Pamela Munster, MD, is program leader of Developmental Therapeutics at UCSF’s Helen Diller Family Comprehensive Cancer Center. She shares a breast cancer story here – her own.
You know how you can just tell when something is wrong? Well, I was skiing in Montana with some friends when we started to plan a 50th birthday trip to Alaska, two years later. I suddenly thought, “How do I know I’ll still be alive in two years?” The next Monday I walked straight into clinic and told my nurse practitioner I needed a mammogram. A few days later I got the call saying they wanted me to come back for more tests. Do you know how many times I have made that phone call to my own patients?
I had a very early form of cancer in one breast. While some might have had just one breast removed, I chose to have a double mastectomy because I was young for the diagnosis. Yet, even after the operation, I still felt there was something amiss. So I took a blood test to see if I had a mutation in my BRCA1 or BRCA2 genes. These are genes that, if abnormal, increase the risk for breast and ovarian cancer in women and for prostate cancer in men – and put both genders at increased risk for melanoma and pancreatic cancer. My probability of having this mutation was less than 1 percent because I have no family history of these diseases. I took the test anyway because I was under 50. My suspicions were confirmed: I have the BRCA2 mutation. It gives me an 85 percent chance of developing breast cancer and a 40 percent chance of developing ovarian cancer.
I can’t tell you how many times patients have asked, “What would you do?” So I have reflected on this question countless times. I have never once had doubts about the double mastectomy, even before I knew about the mutation. I had my ovaries removed as well. I am settling slowly into the knowledge that I have a higher risk of developing pancreatic cancer and melanoma. My father was just diagnosed with pancreatic cancer last week. Honestly, when you have a known cancer mutation, you’re never out of the woods.
I have three children – two sons, 12 and 13, and a 9-year-old daughter. Of course I am very curious about their genetic status, but we are a very empowered and independent family and I want them to eventually make that decision themselves. Typically, when BRCA2 is present in a family, aggressive screening is done at age 35.
For me, the difficult decisions early on were whom do I tell and how do I deal with the fact that I have what I treat? I was a little worried about how my patients would feel if they knew that all of a sudden I’d become one of them. For my patients who know, it has been a positive. Once, I was talking with a patient who had had a bilateral mastectomy and was feeling really depressed. I asked her what was wrong. She said that I just didn’t get it. I told her that I knew exactly how it is – that I had been sitting in the very same exam room just one year before. “But you look so beautiful and upbeat,” she said to me. I told her, “So will you in a few months, I promise.” It was powerful, knowing exactly what this patient was experiencing and being able to coach her through it.
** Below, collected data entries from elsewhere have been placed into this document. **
(** * Diagnostic helpers of the DoubleML tutorial notebooks

    The notebooks define three small helpers of their own:

    - [pred_acc_irm]: per-repetition accuracy of the nuisance predictions of
      an interactive regression model (Python and R variants);
    - [rep_propscore_plot]: per-repetition histogram of the propensity
      predictions (Python and R variants);
    - [pred_acc_plr]: accuracy of a nuisance component of a partially linear
      model (R only).

    Numbers are real numbers ([R]): rounding of machine floats is not part of
    this development.  Arrays are indexed from 0 in the Python module and in
    the loops of the R module (where the R source counts from 1). *)

From Stdlib Require Import Ascii String DecimalString DecimalNat.
From Stdlib Require Import Reals Lra Lia Bool Arith PeanoNat List.
Import ListNotations.

Open Scope string_scope.
Open Scope list_scope.
Open Scope R_scope.

(** ** Outcomes of a call *)

(** A call returns a value, raises, or leaves the part of a library's
    behaviour that neither the repository nor its specification fixes. *)
Inductive outcome (E A : Type) : Type :=
| Return (a : A)
| Raise (e : E)
| Unspecified.

Arguments Return {E A} a.
Arguments Raise {E A} e.
Arguments Unspecified {E A}.

Definition bind {E A B : Type} (c : outcome E A) (k : A -> outcome E B)
  : outcome E B :=
  match c with
  | Return a => k a
  | Raise e => Raise e
  | Unspecified => Unspecified
  end.

Notation "x <- c ;; k" := (bind c (fun x => k))
  (at level 61, c at next level, right associativity).

(** [for i in idx: s = body(i, s)] *)
Fixpoint for_loop {E S : Type} (idx : list nat)
  (body : nat -> S -> outcome E S) (s : S) : outcome E S :=
  match idx with
  | [] => Return s
  | i :: rest => s' <- body i s ;; for_loop rest body s'
  end.

(** [for i in range(n)] *)
Definition for_range {E S : Type} (n : nat)
  (body : nat -> S -> outcome E S) (s : S) : outcome E S :=
  for_loop (seq 0 n) body s.

(** ** Real-number helpers *)

Definition Reqb (a b : R) : bool := if Req_dec_T a b then true else false.
Definition Rleb (a b : R) : bool := if Rle_dec a b then true else false.
Definition Rltb (a b : R) : bool := if Rlt_dec a b then true else false.

Definition sum_list (l : list R) : R := fold_right Rplus 0 l.

Definition mean (l : list R) : R := sum_list l / INR (length l).

(** Pairwise combination of two vectors of the same length. *)
Fixpoint map2 {A B C : Type} (f : A -> B -> C) (a : list A) (b : list B)
  : list C :=
  match a, b with
  | x :: a', y :: b' => f x y :: map2 f a' b'
  | _, _ => []
  end.

(** [np.clip(x, lo, hi)], and the clamping of the R metric library *)
Definition clip (x lo hi : R) : R := Rmax lo (Rmin x hi).

(** Replace the entry at index [i]; the list is unchanged out of range. *)
Fixpoint set_nth {A : Type} (i : nat) (v : A) (l : list A) : list A :=
  match l, i with
  | [], _ => []
  | _ :: l', O => v :: l'
  | x :: l', S i' => x :: set_nth i' v l'
  end.

(** [str(n)] *)
Definition str (n : nat) : string := NilEmpty.string_of_uint (Nat.to_uint n).

(** ** The quantities the specification names *)

(** Root-mean-squared error [sqrt(mean((y - pred)^2))]. *)
Definition rmse_of (y pred : list R) : R :=
  sqrt (mean (map2 (fun a b => (a - b) ^ 2) y pred)).

(** Binary log-loss [-mean(d*log(p) + (1-d)*log(1-p))] with the
    probabilities clamped to [[eps, 1 - eps]]. *)
Definition logloss_of (eps : R) (d p : list R) : R :=
  - mean (map2 (fun dj pj =>
                  let q := clip pj eps (1 - eps) in
                  dj * ln q + (1 - dj) * ln (1 - q)) d p).

(** Bucket [k] of [bins] equal-width buckets over [[lo, hi]]. *)
Definition bin_edge (lo hi : R) (bins k : nat) : R :=
  lo + (hi - lo) * INR k / INR bins.

(** Every bucket is closed on the left and open on the right, except the
    last one, which also holds its right edge. *)
Definition in_bin (lo hi : R) (bins k : nat) (x : R) : bool :=
  Rleb (bin_edge lo hi bins k) x &&
  (if (S k =? bins)%nat
   then Rleb x (bin_edge lo hi bins (S k))
   else Rltb x (bin_edge lo hi bins (S k))).

Definition count_if (f : R -> bool) (x : list R) : nat :=
  length (filter f x).

(** A histogram is a sequence of (lower bound, upper bound, count). *)
Definition histogram : Type := list (R * R * nat).



(** Modelled from the spec: the histogram routine of the plotting library
    ([ax.hist(x, range=[lo,hi], bins=bins, density=False)]) is not part of
    the repository.  It partitions [[lo, hi]] into [bins] equal-width buckets
    and counts the values of [x] falling in each; values outside the range
    fall in no bucket. *)
Definition hist (x : list R) (lo hi : R) (bins : nat) : histogram :=
  map (fun k => (bin_edge lo hi bins k, bin_edge lo hi bins (S k),
                 count_if (in_bin lo hi bins k) x))
      (seq 0 bins).


(** ** The Python helpers
    (notebooks/Demand/py_elasticity_analysis_tools.ipynb) *)

Module Py.

(** Exceptions.  [ValueError msg] is the one the helper raises itself;
    [LibraryValueError] is a [ValueError] raised inside numpy or inside
    the metric library, whose message is not modelled. *)
Inductive exn : Type :=
| ValueError (msg : string)
| LibraryValueError
| IndexError
| AttributeError
| TypeError.

Definition result (A : Type) : Type := outcome exn A.

(** The library stores the predictions of a nuisance learner as an array
    indexed by [observation, repetition, treatment]. *)
Record ndarray3 : Type := {
  shape0 : nat;
  shape1 : nat;
  shape2 : nat;
  item3 : nat -> nat -> nat -> R
}.

Record ndarray2 : Type := {
  rows : nat;
  cols : nat;
  item2 : nat -> nat -> R
}.

(** [np.zeros((h, w))] and [np.zeros((w,))] *)
Definition zeros2 (h w : nat) : ndarray2 :=
  {| rows := h; cols := w; item2 := fun _ _ => 0 |}.

Definition zeros1 (w : nat) : list R := repeat 0 w.

(** [a.shape[0]]; the attribute is missing on [None]. *)
Definition shape_0 (a : option ndarray3) : result nat :=
  match a with
  | Some a => Return (shape0 a)
  | None => Raise AttributeError
  end.

(** [v[j]] on a vector *)
Definition getitem {A : Type} (v : list A) (j : nat) : result A :=
  match nth_error v j with
  | Some x => Return x
  | None => Raise IndexError
  end.

(** [v[i] = x] on a vector *)
Definition setitem {A : Type} (v : list A) (i : nat) (x : A)
  : result (list A) :=
  if (i <? length v)%nat then Return (set_nth i x v) else Raise IndexError.

(** [a[j, i]] on a three-dimensional array: the vector along the last
    axis. *)
Definition getitem_ji (a : option ndarray3) (j i : nat) : result (list R) :=
  match a with
  | None => Raise TypeError
  | Some a =>
      if (j <? shape0 a)%nat && (i <? shape1 a)%nat
      then Return (map (item3 a j i) (seq 0 (shape2 a)))
      else Raise IndexError
  end.

(** [a[j, i] = v] on a two-dimensional array of floats: [v] has to hold
    exactly one number. *)
Definition setitem_ji (a : ndarray2) (j i : nat) (v : list R)
  : result ndarray2 :=
  if (j <? rows a)%nat && (i <? cols a)%nat then
    match v with
    | [x] =>
        Return {| rows := rows a; cols := cols a;
                  item2 := fun j' i' =>
                    if (j' =? j)%nat && (i' =? i)%nat then x
                    else item2 a j' i' |}
    | _ => Raise LibraryValueError
    end
  else Raise IndexError.

(** [a[:, i]] on a three-dimensional array *)
Definition column3 (a : option ndarray3) (i : nat) : result ndarray2 :=
  match a with
  | None => Raise TypeError
  | Some a =>
      if (i <? shape1 a)%nat
      then Return {| rows := shape0 a; cols := shape2 a;
                     item2 := fun j k => item3 a j i k |}
      else Raise IndexError
  end.

(** [a[:, i]] on a two-dimensional array *)
Definition column2 (a : ndarray2) (i : nat) : result (list R) :=
  if (i <? cols a)%nat
  then Return (map (fun j => item2 a j i) (seq 0 (rows a)))
  else Raise IndexError.

(** The entries of a two-dimensional array in row-major order. *)
Definition ravel (a : ndarray2) : list R :=
  flat_map (fun j => map (item2 a j) (seq 0 (cols a))) (seq 0 (rows a)).

(** [np.reshape(a, n)]: the sizes have to agree. *)
Definition reshape (a : ndarray2) (n : nat) : result (list R) :=
  if (rows a * cols a =? n)%nat then Return (ravel a)
  else Raise LibraryValueError.

(** [np.isin(d, values).all()] *)
Definition isin_all (d values : list R) : bool :=
  forallb (fun x => existsb (Reqb x) values) d.

(** Modelled from the spec: [mean_squared_error(y_true, y_pred,
    squared=False)] of the metric library is not part of the repository.
    It is the root of the mean squared deviation; vectors that cannot be
    paired, or that are empty, are rejected. *)
Definition mean_squared_error (y_true y_pred : list R) (squared : bool)
  : result R :=
  if (length y_true =? length y_pred)%nat && (0 <? length y_true)%nat then
    let mse := mean (map2 (fun a b => (a - b) ^ 2) y_true y_pred) in
    Return (if squared then mse else sqrt mse)
  else Raise LibraryValueError.

(** Modelled from the spec: [log_loss(y_true, y_pred, eps=eps)] of the
    metric library is not part of the repository.  Given one column of
    probabilities of treatment it is the binary log-loss with the
    probabilities clamped to [[eps, 1 - eps]]; vectors that cannot be
    paired, or that are empty, are rejected.  What it makes of a table
    with several columns is not described. *)
Definition log_loss (y_true : list R) (y_pred : ndarray2) (eps : R)
  : result R :=
  if (cols y_pred =? 1)%nat then
    if (length y_true =? rows y_pred)%nat && (0 <? length y_true)%nat then
      Return (- mean (map2 (fun dj pj =>
                              let q := clip pj eps (1 - eps) in
                              dj * ln q + (1 - dj) * ln (1 - q))
                           y_true (ravel y_pred)))
    else Raise LibraryValueError
  else Unspecified.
My diagnosis and the operations I have had have given me a visceral understanding of how vulnerable cancer leaves you. It was hard for me to surrender control to someone else. But perhaps even more difficult was the nature of the surgeries. I identify not just as a doctor and a scientist, but also as a mother and a woman, and I had had the very organs that define me as a woman removed. A skilled plastic surgeon made me feel whole again. The care and love my team lavished on me left me with minimal scars. Of course my experience made me think about Angelina Jolie and how potent her voice has been for young women facing cancer. Angelina personifies beauty and femininity the world over. Cancer can’t change that.
I am sharing my story because, as a scientist, I want people to know that you can live with cancer. As a doctor, I know how unpredictable cancer is. As a patient, I have faced my mortality.”
I am sharing my story because, as a scientist, I want people to know that you can live with cancer. As a doctor, I know how unpredictable cancer is. As a patient, I have faced my mortality.
But I’m lucky. Every day, I get to work in a lab and with patients to develop and apply new cancer therapies. It’s not just my job, it’s my passion. I am often up at 2 a.m., searching for a pencil to write down all the ideas rushing through my head. It’s why I was back at work two days after surgery; even my plastic surgeon made fun of me. Of course, now I am motivated in part by my disease and by the possibility of my children having the same mutation. But my own universe is not everything. I am also driven by every patient I have ever seen whom I felt I couldn’t help.
I have always been blessed with the ability to see some good in anything bad, and there has been plenty of good along the way. Professionally, I have never been more energized. The recent Supreme Court ruling banning the patenting of genes could unleash mountains of critical information about BRCA mutations if patients’ rights activists win their fight to access it. That data would be put to good use in my lab. We have plenty to work with, though, while we wait. We are already well aware of the specific pathway that BRCA tumors follow, so we know where to set up the roadblocks. I am not just hopeful; I’m confident.
Personally, I now realize that saying each day is precious is far different than knowing it. I have gone from being a woman who needs no one to being someone who can ask for support. People came out of the woodwork to help me, and my family stood strong.
The other day my daughter asked me, “Are you done with that cancer now, Mommy?” I got to say, “I’m working on it, honey.”
What could be more powerful than that?